** Given information follows **

(** A store within what is mapped: it changes exactly its bytes. *)
Lemma store_ok p old new m :
  holds m p old → length new = length old →
  returns (store p new m) (λ m', holds m' p new ∧
    ∀ x, ¬ (p ≤ x < p + zlen new) → m' !! x = m !! x).
Proof.
  revert p old m; induction new as [|b new IH]; intros p [|c old] m Ho Hl; try done; cbn [store].
  - apply returns_ok. split; [intros i b; by rewrite lookup_nil|done].
  - apply holds_cons in Ho as [H0 Ho]. rewrite H0.
    assert (∀ i, m !! (p + 1 + Z.of_nat i) = <[p := b]> m !! (p + 1 + Z.of_nat i)) as Hi
      by (intros i; rewrite lookup_insert_ne by lia; done).
    destruct (IH (p + 1) old (<[p := b]> m)) as (m' & -> & Hm' & Hx); [|cbn in Hl; lia|].
    { intros i d Hd. rewrite <- Hi. by apply Ho. }
    apply returns_ok. split.
    + apply holds_cons. split; [|done]. rewrite Hx by lia. by rewrite lookup_insert_eq.
    + intros x Hxr. unfold zlen in *. cbn [length] in Hxr. rewrite Hx by lia.
      rewrite lookup_insert_ne by lia. done.
Qed.

(** ** What the kernel lays out *)

(** The strings, one after the other, and where they begin. *)
Definition strings (ss : list bytes) : bytes := concat ((λ s, s ++ [NUL]) <$> ss).

Fixpoint pointers (p : Z) (ss : list bytes) : list Z :=
  match ss with [] => [] | s :: ss' => p :: pointers (p + zlen s + 1) ss' end.

(** A process before [vsf_sysutil_setproctitle_init]: the strings of argv, then
    those of environ, from [base] on. *)
Record laid_out (base : Z) (args env : list bytes) (s : proctitle) : Prop := {
  laid_mem : holds (mem s) base (strings (args ++ env));
  laid_argv : argv s = pointers base args ++ [0];
  laid_environ : environ s = Some (pointers (base + zlen (strings args)) env);
  laid_fresh : s_proctitle_inited s = false ∧ s_proctitle_space s = 0 ∧
               s_proctitle_prefix_str s = INIT_MYSTR
}.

** End of Given information **

▸ Description of the task:
What lines in the material mention "done"? Copy every one of them.

▸ Solution to this exercise:
  revert p old m; induction new as [|b new IH]; intros p [|c old] m Ho Hl; try done; cbn [store].
  - apply returns_ok. split; [intros i b; by rewrite lookup_nil|done].
      by (intros i; rewrite lookup_insert_ne by lia; done).
    + apply holds_cons. split; [|done]. rewrite Hx by lia. by rewrite lookup_insert_eq.
      rewrite lookup_insert_ne by lia. done.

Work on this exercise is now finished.